The judgments in these cases delivered by higher courts became precedents for subsequent cases and thus whole corpus of law came into existence based on these judgments which came to be known as Anglo-Mohammedan law and renamed as Muslim personal law as calling it Anglo-Mohammedan law was now rather embarrassing. Thus to call it Shari’ah law would be a misnomer.

Unfortunately what we Muslims or rather Muslim personal law Board is defending is not divine law but Anglo-Mohammedan law known by another name. It is unjust in many respects to women and we try to rationalize these injustices in the name of Islam. In fact Islamic law has to be based on Qur’an and Sunnah and then alone it could be called Shari’ah law and such law would not tend to be unjust.

In all Muslim countries too traditional laws have been amended to bring them closer to Qur’an and sunnah thus giving more rights to women as in the Qur’an. In Turkey too what came to be known as Tanzeemat, was based on different provisions favouring women taken from different schools of Sunni law like Hanafi, Shafi’I, Maliki, Hanbali etc. In India too, the Dissolution of Muslim Marriage of 1939 was based on Maliki School as in Hanfi law a woman has to wait for 90 years if her husband disappears without a trace.

If we codify the present Muslim personal law, many shortcomings in the present law can be removed thus making it much more gender–just than it is at present. In fact in its original spirit Islamic law in matters of marriage, divorce, inheritance etc. was most progressive and empowered women as no other law had done before. However, over period of time this original spirit was lost due to then prevailing social ethos and values. And customary laws acquired greater importance over Qur’anic and Prophet’s (PBUH) pronouncements. Codification can remove these accretions over a period of time and restore original Qur’anic spirit.

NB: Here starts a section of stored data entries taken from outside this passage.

(* ===== verification/NodesReply.v ===== *)
(** * A CLUSTER NODES reply and the nodes it describes

    [parse_cluster_nodes] refines the reading of a reply line by line: every line of a
    master makes one node, with the ranges of its slot fields.  As by default, the flags
    that make the client keep slaves and open slots are off.  With the first of them, a
    reply can break the parser. *)
From S2P Require Import Prelude Hiutil Crc16 Dict Goto Hiredis Context Sds Nodes.
From S2P Require Import Topology Route NodeProps Ownership TopoProps Script SlotMap SlotsReply.

(** ** The reply, as documented *)

(** Fields between separators, and lines. *)
Fixpoint join (sep : byte) (fs : list bytes) : bytes :=
  match fs with
  | [] => []
  | [f] => f
  | f :: rest => f ++ sep :: join sep rest
  end.

Definition NL : byte := "010"%byte.
Definition SP : byte := " "%byte.
Definition text_of (lines : list (list bytes)) : bytes := concat ((fun fs => join SP fs ++ [NL]) <$> lines).
Definition field_ok (f : bytes) : Prop := (SP ∉ f) /\ (NL ∉ f).

(** A slot field: a slot, a range of slots, or a slot that is being moved. *)
Inductive slot_text : bytes -> option (Z * Z) -> Prop :=
  | slot_one n : 0 <= n < REDIS_CLUSTER_SLOTS -> slot_text (dec n) (Some (n, n))
  | slot_range a b : 0 <= a <= b -> b < REDIS_CLUSTER_SLOTS ->
      slot_text (dec a ++ "-"%byte :: dec b) (Some (a, b))
  | slot_open n arrow id : 0 <= n -> ("-"%byte ∉ arrow) -> ("-"%byte ∉ id) ->
      slot_text (("["%byte :: dec n) ++ "-"%byte :: arrow ++ "-"%byte :: id) None.

Record node_line := mkNodeLine { nl_name : bytes; nl_host : bytes; nl_port : Z; nl_ranges : list (Z * Z) }.
Definition nl_addr (l : node_line) : bytes := address (nl_host l) (nl_port l).

Definition skipped (fs : list bytes) : bool := bool_decide (str ":0" `prefix_of` fs !!! 1%nat).
Definition of_master (fs : list bytes) : bool :=
  bool_decide (str "master" `prefix_of` fs !!! 2%nat) || bool_decide (str "myself,master" `prefix_of` fs !!! 2%nat).

(** The address of a node, which newer servers give with the port of the cluster bus. *)
Definition addr_text (host : bytes) (port : Z) (addr : bytes) : Prop :=
  addr = address host port \/ exists cport, addr = address host port ++ "@"%byte :: cport.

(** [<id> <ip:port@cport> <flags> <master> <ping> <pong> <epoch> <state> <slot> ...]; lines of
    nodes without an address and of nodes that are not masters do not count. *)
Inductive is_line : list bytes -> option node_line -> Prop :=
  | line_master name host port addr flags mid slots ranges :
      good_node host port -> ("@"%byte ∉ host) ->
      addr_text host port addr ->
      length mid = 5%nat -> Forall2 slot_text slots ranges ->
      skipped (name :: addr :: flags :: mid ++ slots) = false ->
      of_master (name :: addr :: flags :: mid ++ slots) = true ->
      is_line (name :: addr :: flags :: mid ++ slots) (Some (mkNodeLine name host port (omap id ranges)))
  | line_other fs : (8 <= length fs)%nat -> skipped fs = true \/ of_master fs = false -> is_line fs None.

(** ** The nodes of a list of lines *)
Definition range_slot (p : loc) (r : Z * Z) : cluster_slot := mkSlot r.1 r.2 (Some p).
Definition line_node (p : loc) (l : node_line) : redisClusterNode :=
  mkClusterNode (Some (nl_name l)) (Some (nl_addr l)) (Some (nl_host l)) (nl_port l) REDIS_ROLE_MASTER 0 None None 0
    (Some (range_slot p <$> nl_ranges l)) None None None.

(** ** Text *)
Lemma fields_join sep fs : fs ≠ [] -> Forall (fun f => sep ∉ f) fs -> fields sep (join sep fs) = fs.
Proof.
  intros Hne Hf. induction Hf as [|f fs Hs Hf IH]; [done|]. cbn [join]. destruct fs as [|g fs]; [by apply fields_no_sep|].
  rewrite fields_app by done. by rewrite IH.
Qed.

Lemma starts_with_prefix s p : starts_with s p = bool_decide (p `prefix_of` s).
Proof.
  unfold starts_with, memeq. rewrite firstn_all. destruct (bool_decide (p `prefix_of` s)) eqn:E.
  - apply bool_decide_eq_true in E as [t ->]. rewrite length_app, take_app_length, bool_decide_true, andb_true_r by done.
    apply Nat.leb_le. lia.
  - apply bool_decide_eq_false in E. apply andb_false_intro2. apply bool_decide_false. intros Ht. apply E.
    exists (drop (length p) s). rewrite <- Ht at 1. by rewrite take_drop.
Qed.

Lemma role_master fs : starts_with (line_role (fs !!! 2%nat)) (str "master") = of_master fs.
Proof.
  unfold of_master, line_role. set (f := fs !!! 2%nat). rewrite !starts_with_prefix.
  destruct (bool_decide (str "myself," `prefix_of` f)) eqn:E.
  - apply bool_decide_eq_true in E as [t Ef]. rewrite Ef.
    assert (Hn : bool_decide (str "master" `prefix_of` str "myself," ++ t) = false).
    { apply bool_decide_false. intros [u Hu]. done. }
    rewrite Hn. cbn [orb]. change (str "myself,master") with (str "myself," ++ str "master"). cbn [drop].
    apply bool_decide_ext. change (drop 7 (str "myself," ++ t)) with t. split; [apply prefix_app|apply prefix_app_inv].
  - apply bool_decide_eq_false in E. symmetry.
    rewrite (bool_decide_false (str "myself,master" `prefix_of` f)), orb_false_r; [done|].
    intros [u Hu]. apply E. exists (str "master" ++ u). exact Hu.
Qed.

Lemma split_join {sds : SdsOps} {laws : SdsLaws sds} sep fs : (2 <= length fs)%nat -> Forall (fun f => sep ∉ f) fs ->
  sdssplitlen (join sep fs) [sep] = fs.
Proof.
  intros Hl Hf. rewrite sdssplitlen_law. unfold split_ref.
  assert (Hne : fs ≠ []) by (intros ->; cbn in Hl; lia).
  destruct (join sep fs) eqn:E; [|by rewrite <- E, fields_join].
  destruct fs as [|f [|g fs]]; [done|cbn in Hl; lia|]. by destruct f.
Qed.

Lemma dec_nonempty z : 0 <= z -> dec z ≠ [].
Proof. intros Hz E. pose proof (dec_length_pos z Hz) as Hl. rewrite E in Hl. cbn in Hl. lia. Qed.

Lemma split_one {sds : SdsOps} {laws : SdsLaws sds} sep z : 0 <= z -> sep ∉ dec z -> sdssplitlen (dec z) [sep] = [dec z].
Proof.
  intros Hz Hs. rewrite sdssplitlen_law. unfold split_ref. pose proof (dec_nonempty z Hz).
  destruct (dec z) eqn:E; [done|]. by rewrite fields_no_sep.
Qed.

Lemma join_no sep b fs : b ≠ sep -> Forall (fun f => b ∉ f) fs -> b ∉ join sep fs.
Proof.
  intros Hb Hf. induction Hf as [|f fs Hs Hf IH]; [apply not_elem_of_nil|]. cbn [join]. destruct fs as [|g fs]; [done|].
  rewrite not_elem_of_app, not_elem_of_cons. done.
Qed.

Lemma join_long sep fs : (2 <= length fs)%nat -> (1 <= length (join sep fs))%nat.
Proof. destruct fs as [|f [|g fs]]; cbn [length]; [lia|lia|]. intros _. cbn [join]. rewrite length_app. cbn. lia. Qed.

Lemma find_byte_app c s t : c ∉ s -> find_byte c (s ++ c :: t) = Some (length s).
Proof.
  induction s as [|b s IH]; intros Hs; cbn [find_byte app length].
  - by rewrite decide_True.
  - apply not_elem_of_cons in Hs as [Hb Hs]. rewrite decide_False by congruence. by rewrite IH.
Qed.

Lemma strchr_app a c t : c ∉ a -> Byte.x00 ∉ a -> c ≠ Byte.x00 -> strchr (a ++ c :: t) c = Some (length a).
Proof.
  intros Hc Hz Hn. unfold strchr. assert (E : c_str (a ++ c :: t) = a ++ c :: c_str t).
  { clear Hc. induction a as [|b a IH]; cbn [c_str app].
    - by rewrite decide_False by done.
    - apply not_elem_of_cons in Hz as [Hb Hz]. rewrite decide_False by congruence. by rewrite IH. }
  rewrite E. by apply find_byte_app.
Qed.

Lemma range_ref_take a t : a ≠ [] -> range_ref (a ++ t) 0 (Z.of_nat (length a) - 1) = a.
Proof.
  intros Hne. assert (0 < Z.of_nat (length a)) by (destruct a; [done|cbn; lia]). unfold range_ref.
  replace (0 <? 0) with false by done. destruct (Z.of_nat (length a) - 1 <? 0) eqn:E; [apply Z.ltb_lt in E; lia|].
  destruct (Z.of_nat (length a) - 1 <? 0) eqn:E2; [done|]. rewrite drop_0. 
  replace (Z.to_nat (Z.of_nat (length a) - 1 - 0 + 1)) with (length a) by lia. by rewrite take_app_length.
Qed.

Lemma addr_field {sds : SdsOps} {laws : SdsLaws sds} host port addr : good_node host port -> "@"%byte ∉ host ->
  addr_text host port addr ->
  match strchr addr PORT_CPORT_SEPARATOR with Some p => sdsrange addr 0 (Z.of_nat p - 1) | None => addr end =
    address host port.
Proof.
  intros (Hne & Hz & Hp) Hat Ha.
  assert (Hn1 : "@"%byte ∉ address host port) by (apply address_no; done || lia).
  assert (Hn2 : Byte.x00 ∉ address host port) by (apply address_no; done || lia).
  unfold PORT_CPORT_SEPARATOR. destruct Ha as [->|[cport ->]].
  - unfold strchr. rewrite c_str_no_nul by done. by rewrite (proj2 (find_byte_None _ _)).
  - rewrite strchr_app, sdsrange_law by done. apply range_ref_take. unfold address. by destruct host.
Qed.

Section NodesReply.
Context {W : Type} `{HiredisOps W} {sds : SdsOps} {laws : SdsLaws sds}.
Implicit Types (st : cstate W) (s : tstate W).

(** The loop over the text runs the line's function on every line. *)
Fixpoint t_each (c : conn) (lines : list bytes) : G (tstate W) n_label () :=
  match lines with
  | [] => mret ()
  | l :: rest => t_line c l;; t_each c rest
  end.

Lemma t_lines_each c ls : Forall (fun l => (NL ∉ l) /\ (1 <= length l)%nat) ls -> forall fuel pre k s, (k <= 1)%nat ->
  (length ls < fuel)%nat ->
  t_lines fuel c (pre ++ concat ((fun l => l ++ [NL]) <$> ls)) (length pre) (length pre + k) s = t_each c ls s.
Proof.
  induction 1 as [|l ls [Hl Hlen] Hls IH]; intros fuel pre k s Hk Hf; (destruct fuel as [|fuel]; [cbn in Hf; lia|]).
  - cbn [t_lines fmap list_fmap concat]. rewrite app_nil_r, drop_ge by lia. done.
  - cbn [t_lines t_each fmap list_fmap concat]. set (rest := concat _).
    assert (Hd : drop (length pre + k) (pre ++ (l ++ [NL]) ++ rest) = drop k l ++ NL :: rest).
    { rewrite <- drop_drop, drop_app_length, <- app_assoc, drop_app_le by lia. done. }
    rewrite Hd. change "010"%byte with NL.
    assert (Hnl : NL ∉ drop k l).
    { intros Hin. apply Hl. apply list_elem_of_In in Hin. apply list_elem_of_In. rewrite <- (take_drop k l). apply in_or_app. by right. }
    rewrite find_byte_app, length_drop by done.
    replace (length pre + k + (length l - k))%nat with (length pre + length l)%nat by lia.
    replace (length pre + length l - length pre)%nat with (length l) by lia.
    rewrite drop_app_length, <- app_assoc, take_app_length.
    assert (E : forall u, t_lines fuel c (pre ++ l ++ [NL] ++ rest) (S (length pre + length l)) (S (S (length pre + length l))) u = t_each c ls u).
    { intros u. assert (El : S (length pre + length l) = length (pre ++ l ++ [NL])) by (rewrite !length_app; cbn; lia).
      rewrite El. replace (S (length (pre ++ l ++ [NL]))) with (length (pre ++ l ++ [NL]) + 1)%nat by lia.
      replace (pre ++ l ++ [NL] ++ rest) with ((pre ++ l ++ [NL]) ++ rest) by (by rewrite <- !app_assoc).
      apply IH; [lia|]. cbn in Hf. lia. }
    unfold mbind, g_bind. destruct (t_line c l s) as [s' [[]|?|]]; [|done|done]. apply E.
Qed.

We are doing this codification precisely for this reason. And our team is meeting noted ‘Ulama and Muftis, Muslim lawyers and Muslim women activists to evaluate their views and problems encountered by them. Our team has recorded their interviews based on properly designed questionnaire prepared in consultation with some experts on Islamic law. It is important to know that we are interviewing Ulama of various schools i.e. Hanafi, Shafi’I, Ithna Ashari, Ahl-e-Hadis etc. those who have presence in India.

These views will be very much kept in mind while actual codification is done. And it need not be reiterated that this codification will be based on Islamic framework and nothing outside it so that it is acceptable to all. It will not be based on anything outside Islamic laws. However, codification need not follow only one school of law as in some schools there are provisions more favourable to women, than other schools. Thus partly we may follow what was done in Turkey in framing Tanzeemat laws.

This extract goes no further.